What you need to do
Produce an exact copy of the first line of the data below and each line after it, please, up to and including the one with "rewrite (Z.mod_small (Z.of_nat".

Data extracts

=======

Lemma calls_CheckEndCallback p w : calls (CheckEndCallback p w) = calls w.
Proof.
  unfold CheckEndCallback. destruct (heap w !! p) as [it|]; [|reflexivity].
  cbn. destruct (endWorker_ it); reflexivity.
Qed.

(** C10.  A successful advance completion carrying n pairs (2n below 2^32,
    the range of the element index) calls back with null, an array and the
    exhausted flag; the array has length 2n and holds the i-th emitted pair
    with its key at index 2n - 2i - 1 and its value at index 2n - 2i - 2, so
    that the key of the first emitted pair is the last element. *)
Theorem C10_result_array (worker : BaseWorker) (w : World) (p : ptr)
  (result : list (string * string)) (ok : bool) (it : Iterator) :
  kind worker = NextWorker p result ok ->
  leveldb.ok (status_ worker) = true ->
  heap w !! p = Some it ->
  2 * Z.of_nat (length result) < 2 ^ 32 ->
  let n := length result in
  exists jsArray,
    calls (DoComplete worker w)
    = calls w ++ [(callbackRef_ worker,
                   [JsNull; JsArray jsArray; JsBoolean (negb ok)])]
    /\ length jsArray = (2 * n)%nat
    /\ forall i row,
         result !! i = Some row ->
         jsArray !! (2 * n - 2 * i - 1)%nat
         = Some (to_js (keyAsBuffer_ it) (fst row))
         /\ jsArray !! (2 * n - 2 * i - 2)%nat
            = Some (to_js (valueAsBuffer_ it) (snd row)).
Proof.
  intros Hk Hok Hp Hsmall n.
  exists (result_array (keyAsBuffer_ it) (valueAsBuffer_ it) result).
  split.
  - unfold DoComplete, HandleOKCallback. rewrite Hok, Hk, Hp.
    cbn. rewrite calls_CheckEndCallback. reflexivity.
  - unfold result_array, to_size_t.
    rewrite (Z.mod_small (Z.of_nat (length result) * 2)) by lia.
    replace (Z.of_nat (length result) * 2) with (Z.of_nat (2 * n)) by lia.
    rewrite Nat2Z.id.
    destruct (fill_array_spec (keyAsBuffer_ it) (valueAsBuffer_ it) (2 * n)
                result 0
                (napi_create_array_with_length (2 * n)))
      as (Hl & Hrows & _).
    + apply length_replicate.
    + lia.
    + lia.
    + split; [exact Hl|]. intros i row Hi. apply (Hrows i row Hi).
Qed.

(** C10 on a completion with the pairs of b and c: the array is vc, c, vb,
    b, and the key of the first pair is its last element. *)
Lemma C10_result_array_witness :
  exists jsArray,
    calls (DoComplete executed_next_worker advancing_world)
    = [(7%positive, [JsNull; JsArray jsArray; JsBoolean false])]
    /\ length jsArray = 4%nat
    /\ jsArray !! 3%nat = Some (JsBuffer "b").
Proof.
  destruct (C10_result_array executed_next_worker advancing_world 1%positive
              [("b", "vb"); ("c", "vc")]%string true
              (set_nexting true landed_cursor) eq_refl eq_refl)
    as (jsArray & Hcalls & Hlen & Hrows).
  - vm_compute. reflexivity.
  - vm_compute. reflexivity.
  - exists jsArray. split; [exact Hcalls|]. split; [exact Hlen|].
    exact (proj1 (Hrows 0%nat ("b", "vb")%string eq_refl)).
Defined.

(** ** C7 and C8: requests on an ended cursor *)

(** C7.  An advance request on a cursor in the Ended state returns with the
    world as it was: the cursor is unchanged, no worker is queued and no
    callback is called, so no error is signalled. *)
Theorem C7_next_on_ended (p : ptr) (callback : napi_ref) (w : World)
  (it : Iterator) :
  heap w !! p = Some it ->
  ended_ it = true ->
  iterator_next p callback w = w
  /\ heap (iterator_next p callback w) !! p = Some it
  /\ queue (iterator_next p callback w) = queue w
  /\ calls (iterator_next p callback w) = calls w.
Proof.
  intros Hp He.
  assert (H : iterator_next p callback w = w)
    by (unfold iterator_next; rewrite Hp, He; reflexivity).
  rewrite H. auto.
Qed.

(** C8.  An end request on a cursor that has ended leaves the world as it
    was: no worker is created or queued and no callback is called.  So the
    second of two end requests on a cursor does nothing, whatever the state
    of the cursor before the first. *)
Theorem C8_end_idempotent (p : ptr) (callback callback' : napi_ref)
  (w : World) :
  (forall it, heap w !! p = Some it -> ended_ it = true ->
              iterator_end p callback w = w)
  /\ iterator_end p callback' (iterator_end p callback w)
     = iterator_end p callback w.
Proof.
  assert (Hended : forall w' it cb,
             heap w' !! p = Some it -> ended_ it = true ->
             iterator_end p cb w' = w').
  { intros w' it cb Hp He. unfold iterator_end. rewrite Hp, He. reflexivity. }
  split; [intros it; apply Hended|].
  destruct (heap w !! p) as [it|] eqn:Hp.
  - assert (Hafter : exists it', heap (iterator_end p callback w) !! p = Some it'
                                 /\ ended_ it' = true).
    { unfold iterator_end. rewrite Hp.
      destruct (ended_ it) eqn:He; cbn [negb]; [exists it; auto|].
      cbn. destruct (nexting_ it); eexists;
        (split; [cbn; apply lookup_insert_eq|reflexivity]). }
    destruct Hafter as (it' & Hp' & He'). apply (Hended _ it'); assumption.
  - assert (Hnone : forall cb, iterator_end p cb w = w)
      by (intros cb; unfold iterator_end; rewrite Hp; reflexivity).
    rewrite !Hnone. reflexivity.
Qed.

Lemma C7_next_on_ended_witness :
  iterator_next 1%positive 9%positive ended_world = ended_world.
Proof.
  refine (proj1 (C7_next_on_ended 1%positive 9%positive ended_world
                                  (set_ended true landed_cursor) _ _)).
  - vm_compute. reflexivity.
  - reflexivity.
Defined.

Lemma C8_end_idempotent_witness :
  iterator_end 1%positive 9%positive ended_world = ended_world
  /\ queue (iterator_end 1%positive 9%positive
              (iterator_end 1%positive 8%positive advancing_world))
     = [].
Proof.
  split.
  - refine (proj1 (C8_end_idempotent 1%positive 9%positive 9%positive
                                     ended_world)
                  (set_ended true landed_cursor) _ _).
    + vm_compute. reflexivity.
    + reflexivity.
  - rewrite (proj2 (C8_end_idempotent 1%positive 8%positive 9%positive
                                      advancing_world)).
    vm_compute. reflexivity.
Defined.

(** ** C9: bounds that do not count *)

Section Options.

Variable options : gmap string napi_value.
Variable name : string.

Lemma HasProperty_delete_ne k :
  name <> k -> HasProperty (delete name options) k = HasProperty options k.
Proof. intros H. unfold HasProperty. rewrite lookup_delete_ne; auto. Qed.

Lemma GetProperty_delete_ne k :
  name <> k -> GetProperty (delete name options) k = GetProperty options k.
Proof. intros H. unfold GetProperty. rewrite lookup_delete_ne; auto. Qed.

Lemma BooleanProperty_delete_ne k b :
  name <> k ->
  BooleanProperty (delete name options) k b = BooleanProperty options k b.
Proof.
  intros H. unfold BooleanProperty.
  rewrite HasProperty_delete_ne, GetProperty_delete_ne; auto.
Qed.

Lemma Uint32Property_delete_ne k z :
  name <> k ->
  Uint32Property (delete name options) k z = Uint32Property options k z.
Proof.
  intros H. unfold Uint32Property.
  rewrite HasProperty_delete_ne, GetProperty_delete_ne; auto.
Qed.

Lemma Int32Property_delete_ne k z :
  name <> k ->
  Int32Property (delete name options) k z = Int32Property options k z.
Proof.
  intros H. unfold Int32Property.
  rewrite HasProperty_delete_ne, GetProperty_delete_ne; auto.
Qed.

Lemma bound_option_delete_ne k :
  name <> k -> bound_option (delete name options) k = bound_option options k.
Proof.
  intros H. unfold bound_option.
  rewrite HasProperty_delete_ne, GetProperty_delete_ne; auto.
Qed.

Lemma bound_option_delete_eq : bound_option (delete name options) name = None.
Proof.
  unfold bound_option, HasProperty. rewrite lookup_delete_eq.
  rewrite bool_decide_eq_false_2; [reflexivity|].
  intros [x Hx]. discriminate.
Qed.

=======

Solution for this task
Lemma calls_CheckEndCallback p w : calls (CheckEndCallback p w) = calls w.
Proof.
  unfold CheckEndCallback. destruct (heap w !! p) as [it|]; [|reflexivity].
  cbn. destruct (endWorker_ it); reflexivity.
Qed.

(** C10.  A successful advance completion carrying n pairs (2n below 2^32,
    the range of the element index) calls back with null, an array and the
    exhausted flag; the array has length 2n and holds the i-th emitted pair
    with its key at index 2n - 2i - 1 and its value at index 2n - 2i - 2, so
    that the key of the first emitted pair is the last element. *)
Theorem C10_result_array (worker : BaseWorker) (w : World) (p : ptr)
  (result : list (string * string)) (ok : bool) (it : Iterator) :
  kind worker = NextWorker p result ok ->
  leveldb.ok (status_ worker) = true ->
  heap w !! p = Some it ->
  2 * Z.of_nat (length result) < 2 ^ 32 ->
  let n := length result in
  exists jsArray,
    calls (DoComplete worker w)
    = calls w ++ [(callbackRef_ worker,
                   [JsNull; JsArray jsArray; JsBoolean (negb ok)])]
    /\ length jsArray = (2 * n)%nat
    /\ forall i row,
         result !! i = Some row ->
         jsArray !! (2 * n - 2 * i - 1)%nat
         = Some (to_js (keyAsBuffer_ it) (fst row))
         /\ jsArray !! (2 * n - 2 * i - 2)%nat
            = Some (to_js (valueAsBuffer_ it) (snd row)).
Proof.
  intros Hk Hok Hp Hsmall n.
  exists (result_array (keyAsBuffer_ it) (valueAsBuffer_ it) result).
  split.
  - unfold DoComplete, HandleOKCallback. rewrite Hok, Hk, Hp.
    cbn. rewrite calls_CheckEndCallback. reflexivity.
  - unfold result_array, to_size_t.
    rewrite (Z.mod_small (Z.of_nat (length result) * 2)) by lia.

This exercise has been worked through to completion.